■ **Exercise goal**: Output only the lines below from the one containing "PInt (u32_at content 36);" to the one containing "if buflen content - base", exactly as written, both ends kept.

******************************

(** * CoDiPack chunk tapes: recording and reverse evaluation

    A shallow embedding of [include/tapes/chunkTape.hpp] (the linear-index
    tape [ChunkTape]) and [include/tapes/chunkIndexReuse.hpp] (the
    reuse-index tape [ChunkIndexReuseTape]).

    Conventions of the embedding:
    - [size_t] and [IndexType] values are binary naturals [N]; a decrement
      or a subtraction below zero wraps around as [size_t] does. The
      template parameter [IndexType] is taken without an upper bound and
      without negative values: the wrap of [++expressionCount.count] and
      of [index + 1] at the largest value of a fixed-width [IndexType],
      and a negative index, are outside the embedding;
    - an array access outside the written part of its array, a failed
      [assert] and a push into a full chunk are undefined behaviour in the
      source and are the failure [None] of the tape monad;
    - the floating point type [Real] is a type parameter with the operations
      the tapes use ([RealOps]);
    - user callbacks are opaque: calling one leaves an event in the ghost
      field [trace] of the tape, as does every write to the adjoint
      vector. *)

From Stdlib Require Import NArith ZArith List Bool Lia Sorted.
Import ListNotations.
Local Open Scope N_scope.

(** ** The scalar type *)

(** The template parameter [Real] with what the tapes need of it:
    [0.0], [1.0], [+], [*], [isfinite(x)] and the test [x != 0]. *)
Class RealOps (Real : Type) : Type := {
  zero : Real;
  one : Real;
  add : Real -> Real -> Real;
  mul : Real -> Real -> Real;
  isfinite : Real -> bool;
  nonzero : Real -> bool
}.

(** ** Configuration *)

(** The compile-time switches of the configuration header, which is not
    part of the two tape headers; they are taken as parameters. *)
Record Options : Type := mkOptions {
  OptTapeActivity : bool;
  OptZeroAdjoint : bool;
  OptIgnoreInvalidJacobies : bool;
  OptJacobiIsZero : bool;
  DefaultChunkSize : N
}.

(** Modelled from the spec: the macro [ENABLE_CHECK(option, condition)] of
    the configuration header. The guarded block runs unless the option is
    on and the condition fails ("if the filter is on and the jacobian is
    non-finite, skip"). *)
Definition ENABLE_CHECK (option condition : bool) : bool :=
  negb option || condition.

(** Modelled from the spec: [StatementInt] is the 8-bit unsigned type of
    the statement record ("argCount: u8"); this is the conversion
    [(StatementInt)n]. *)
Definition toStatementInt (n : N) : N := n mod 256.

(** ** [size_t] arithmetic *)

Definition SIZE_MAX : N := 18446744073709551615.

(** [--x] on a [size_t]. *)
Definition size_dec (x : N) : N :=
  if x =? 0 then SIZE_MAX else x - 1.

(** [x - y] on [size_t]. *)
Definition size_sub (x y : N) : N :=
  if y <=? x then x - y else SIZE_MAX - (y - x) + 1.

(** ** Arrays *)

(** [a[i]] as a read: defined inside the array only. *)
Definition lookupN {A : Type} (l : list A) (i : N) : option A :=
  if i <? N.of_nat (length l) then nth_error l (N.to_nat i) else None.

Fixpoint replaceNth {A : Type} (l : list A) (n : nat) (a : A) : list A :=
  match l, n with
  | [], _ => []
  | _ :: t, O => a :: t
  | h :: t, S n' => h :: replaceNth t n' a
  end.
Lemma Work_step_takes_oldest_witness :
  stream (final (Work_step (with_channel [hello; greeting] fresh))) =
    Go.bytes ("[INFO]  2009/01/23 01:23:23.123123 writer.go:145: hello" ++ log.newline) /\
  channel (final (Work_step (with_channel [hello; greeting] fresh))) = [greeting].
Proof.
  set (w := with_channel [hello; greeting] fresh).
  set (b := Go.bytes
              ("[INFO]  2009/01/23 01:23:23.123123 writer.go:145: hello" ++ log.newline)).
  assert (Hb : in_bounds w) by evaluated.
  assert (Hh : healthy (fileRoot w)) by evaluated.
  assert (Hr : rendered w (reads w) hello = Some b) by evaluated.
  assert (Hf : Go.len b <= capacity) by evaluated.
  destruct (@Work_step_takes_oldest sample_runtime w hello [greeting] b
              eq_refl eq_refl Hb Hh Hr Hf) as (_ & H).
  destruct (H eq_refl) as (_ & Hch & Hs & _).
  split; [exact Hs|exact Hch].
Defined.

Lemma Work_drains_queue_in_order_witness :
  parked (Work 5 (with_channel [hello; greeting] fresh)) = true /\
  stream (final (Work 5 (with_channel [hello; greeting] fresh))) =
    Go.bytes ("[INFO]  2009/01/23 01:23:23.123123 writer.go:145: hello" ++ log.newline)
    ++ Go.bytes ("[INFO]  2009/01/23 01:23:23.123123 writer.go:143: said hello" ++ log.newline).
Proof.
  set (w := with_channel [hello; greeting] fresh).
  assert (Hready : ready w).
  { split; [reflexivity|]. split; [evaluated|]. split; [evaluated|].
    split; [lines_fit|]. intros _. split; reflexivity. }
  assert (Hfuel : (List.length (channel w) < 5)%nat) by (simpl; lia).
  destruct (@Work_drains_queue_in_order sample_runtime w 5%nat Hready Hfuel) as (H & _).
  destruct (H eq_refl) as (Hp & _ & Hs & _).
  split; [exact Hp|]. rewrite Hs. vm_compute. reflexivity.
Defined.


Lemma NewWorker_is_ready_witness :
  ready (NewWorker (rt := sample_runtime) sample_file []).
Proof.
  assert (Hh : healthy sample_file) by evaluated.
  assert (Hfit : all_fit (NewWorker (rt := sample_runtime) sample_file []) [])
    by (intros ? ? ? []).
  exact (proj1 (@NewWorker_is_ready sample_runtime sample_file [] Hh Hfit)).
Defined.

Lemma run_stays_in_bounds_witness :
  panicked
    (run [Enqueue hello; DoWork; DoWrite (span 32768); DoTick; DoLog greeting;
          DoWrite (span 32768); DoClose; DoWork; DoWrite (span 10)] fresh) = false /\
  0 <= position
         (final
            (run [Enqueue hello; DoWork; DoWrite (span 32768); DoTick; DoLog greeting;
                  DoWrite (span 32768); DoClose; DoWork; DoWrite (span 10)] fresh))
    <= capacity.
Proof.
  set (steps := [Enqueue hello; DoWork; DoWrite (span 32768); DoTick; DoLog greeting;
                 DoWrite (span 32768); DoClose; DoWork; DoWrite (span 10)]).
  assert (Hg : Forall (gentle fresh) steps).
  { repeat (apply Forall_cons; [first [exact I | lines_fit | evaluated]|]).
    apply Forall_nil. }
  destruct (@run_stays_in_bounds sample_runtime steps fresh fresh_is_ready Hg 9%nat)
    as (Hp & Hr & _).
  split; [exact Hp|exact Hr].
Defined.

Lemma plain_methods_keep_their_level_witness :
  logger.Info (rt := sample_runtime) ["disk full"%string] sample_logger =
    Returns tt
      (logger.with_channel
         [NewEntry (rt := sample_runtime) InfoLevel "disk full"%string] sample_logger).
Proof.
  assert (Hr : Go.len (logger.channel sample_logger) < 2048) by evaluated.
  destruct (@plain_methods_keep_their_level sample_runtime sample_logger
              ["disk full"%string] eq_refl Hr) as (_ & H & _).
  exact (H eq_refl).
Defined.

Lemma level_is_a_threshold_witness :
  logger.Debug (rt := sample_runtime) ["noise"%string] sample_logger =
    Returns tt sample_logger /\
  logger.Debugf (rt := sample_runtime) "%s" ["noise"%string] sample_logger =
    Returns tt sample_logger.
Proof.
  assert (H0 : 0 <= logger.logLevel sample_logger) by evaluated.
  destruct (@level_is_a_threshold sample_runtime sample_logger "%s" ["noise"%string] H0)
    as (_ & _ & H & _).
  apply H. reflexivity.
Defined.
Definition sample_file (count : Z) (scale_bits : Z) (tris : list (list Z * list Z * Z)) : list byte :=
  let nv := Z.to_nat count in
  sample_header MAP1 60
  ++ pad 10 ++ le_bytes 2 count ++ le_bytes 4 scale_bits ++ pad 8
  ++ le_bytes 4 32 ++ le_bytes 4 (32 + 8 * count)
  ++ concat (replicate nv (le_bytes 2 100 ++ le_bytes 2 (-100) ++ le_bytes 2 0 ++ pad 2))
  ++ pad 8 ++ le_bytes 4 (Z.of_nat (length tris)) ++ le_bytes 4 (48 + 8 * count)
  ++ concat (sample_tri <$> tris).

Definition sample1 : list byte :=
  sample_file 3 0x3C23D70A [([0; 1; 2], [-1; -1; -1], 0)].

(** * Monad and [struct] lemmas *)

Lemma bind_ret {A B} (a : A) (k : A → M B) : (mret a ≫= k) = k a.
Proof. unfold mbind, M_bind, mret, M_ret, bind, ret. by destruct (k a). Qed.

Lemma bind_raise {A B} (e : exn) (k : A → M B) : (raise e ≫= k) = raise e.
Proof. reflexivity. Qed.

Lemma bind_ret' {A B} (a : A) (k : A → M B) : (ret a ≫= k) = k a.
Proof. apply bind_ret. Qed.

Lemma le_uint_nonneg bs : 0 ≤ struct.le_uint bs.
Proof.
  induction bs as [|b bs IH]; simpl; [lia|].
  unfold struct.byte_Z. lia.
Qed.

Lemma drop_at (content : list byte) (off : Z) (k : nat) :
  0 ≤ off → drop k (drop (Z.to_nat off) content) = drop (Z.to_nat (off + Z.of_nat k)) content.
Proof. intros H. rewrite drop_drop. f_equal. lia. Qed.

Lemma unpack_from_nonneg fmt items buffer offset :
  struct.parse_format fmt = Some items → 0 ≤ offset →
  struct.unpack_from fmt buffer offset =
    if buflen buffer - offset <? Z.of_nat (struct.items_size items) then raise StructError
    else ret (struct.unpack_items items (drop (Z.to_nat offset) buffer)).
Proof.
  intros Hf Hoff. unfold struct.unpack_from. rewrite Hf.
  destruct (offset <? 0) eqn:E; [lia|]. reflexivity.
Qed.

Import struct.

Lemma parse_header_format :
  parse_format header_format =
    Some [(4, c_s); (12, c_x); (1, c_I); (1, c_I); (1, c_I); (7, c_I); (1, c_I)]%nat.
Proof. reflexivity. Qed.

Lemma parse_navmesh_format :
  parse_format navmesh_format =
    Some [(10, c_x); (1, c_H); (1, c_f); (8, c_x); (1, c_I); (1, c_I)]%nat.
Proof. reflexivity. Qed.

Lemma parse_vertex_format :
  parse_format vertex_format = Some [(1, c_h); (1, c_h); (1, c_h); (2, c_x)]%nat.
Proof. reflexivity. Qed.

Lemma parse_tri_info_format :
  parse_format tri_info_format = Some [(8, c_x); (1, c_I); (1, c_I)]%nat.
Proof. reflexivity. Qed.

Lemma parse_tri_format :
  parse_format tri_format = Some [(3, c_H); (3, c_h); (1, c_I)]%nat.
Proof. reflexivity. Qed.

Lemma unpack_header content :
  unpack_from header_format content 0 =
    if buflen content <? 60 then raise StructError
    else ret [PBytes (take 4 content); PInt (u32_at content 16);
              PInt (u32_at content 20); PInt (u32_at content 24);
              PInt (u32_at content 28); PInt (u32_at content 32);
              PInt (u32_at content 36); PInt (u32_at content 40);
              PInt (u32_at content 44); PInt (u32_at content 48);
              PInt (u32_at content 52); PInt (u32_at content 56)].
Proof.
  rewrite (unpack_from_nonneg _ _ _ _ parse_header_format) by lia.
  rewrite Z.sub_0_r. change (Z.of_nat _) with 60.
  destruct (buflen content <? 60); [done|].
  f_equal. simpl. rewrite ?drop_drop. reflexivity.
Qed.

Ltac unpack_fields :=
  unfold f32_at; unfold u16_at, i16_at, u32_at, bytes_at;
  simpl; rewrite ?drop_drop; simpl;
  repeat (f_equal; try lia).

Lemma unpack_navmesh content base :
  0 ≤ base →
  unpack_from navmesh_format content base =
    if buflen content - base <? 32 then raise StructError
    else ret [PInt (u16_at content (base + 10)); PFloat (f32_at content (base + 12));
              PInt (u32_at content (base + 24)); PInt (u32_at content (base + 28))].
Proof.
  intros Hb. rewrite (unpack_from_nonneg _ _ _ _ parse_navmesh_format) by lia.
  change (Z.of_nat _) with 32.
  destruct (_ <? 32); [done|]. f_equal. unpack_fields.
Qed.

Lemma unpack_vertex content off :
  0 ≤ off →
  unpack_from vertex_format content off =
    if buflen content - off <? 8 then raise StructError
    else ret [PInt (i16_at content off); PInt (i16_at content (off + 2));
              PInt (i16_at content (off + 4))].
Proof.
  intros Hb. rewrite (unpack_from_nonneg _ _ _ _ parse_vertex_format) by lia.
  change (Z.of_nat _) with 8.
  destruct (_ <? 8); [done|]. f_equal. unpack_fields.
Qed.

Lemma unpack_tri_info content off :
  0 ≤ off →
  unpack_from tri_info_format content off =
    if buflen content - off <? 16 then raise StructError
    else ret [PInt (u32_at content (off + 8)); PInt (u32_at content (off + 12))].
Proof.
  intros Hb. rewrite (unpack_from_nonneg _ _ _ _ parse_tri_info_format) by lia.
  change (Z.of_nat _) with 16.
  destruct (_ <? 16); [done|]. f_equal. unpack_fields.
Qed.

Lemma unpack_tri content off :
  0 ≤ off →
  unpack_from tri_format content off =
    if buflen content - off <? 16 then raise StructError
    else ret [PInt (u16_at content off); PInt (u16_at content (off + 2));
              PInt (u16_at content (off + 4)); PInt (i16_at content (off + 6));
              PInt (i16_at content (off + 8)); PInt (i16_at content (off + 10));
              PInt (u32_at content (off + 12))].
Proof.
  intros Hb. rewrite (unpack_from_nonneg _ _ _ _ parse_tri_format) by lia.
  change (Z.of_nat _) with 16.
  destruct (_ <? 16); [done|]. f_equal. unpack_fields.
Qed.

******************************

■ **Output for this exercise**:
              PInt (u32_at content 36); PInt (u32_at content 40);
              PInt (u32_at content 44); PInt (u32_at content 48);
              PInt (u32_at content 52); PInt (u32_at content 56)].
Proof.
  rewrite (unpack_from_nonneg _ _ _ _ parse_header_format) by lia.
  rewrite Z.sub_0_r. change (Z.of_nat _) with 60.
  destruct (buflen content <? 60); [done|].
  f_equal. simpl. rewrite ?drop_drop. reflexivity.
Qed.

Ltac unpack_fields :=
  unfold f32_at; unfold u16_at, i16_at, u32_at, bytes_at;
  simpl; rewrite ?drop_drop; simpl;
  repeat (f_equal; try lia).

Lemma unpack_navmesh content base :
  0 ≤ base →
  unpack_from navmesh_format content base =
    if buflen content - base <? 32 then raise StructError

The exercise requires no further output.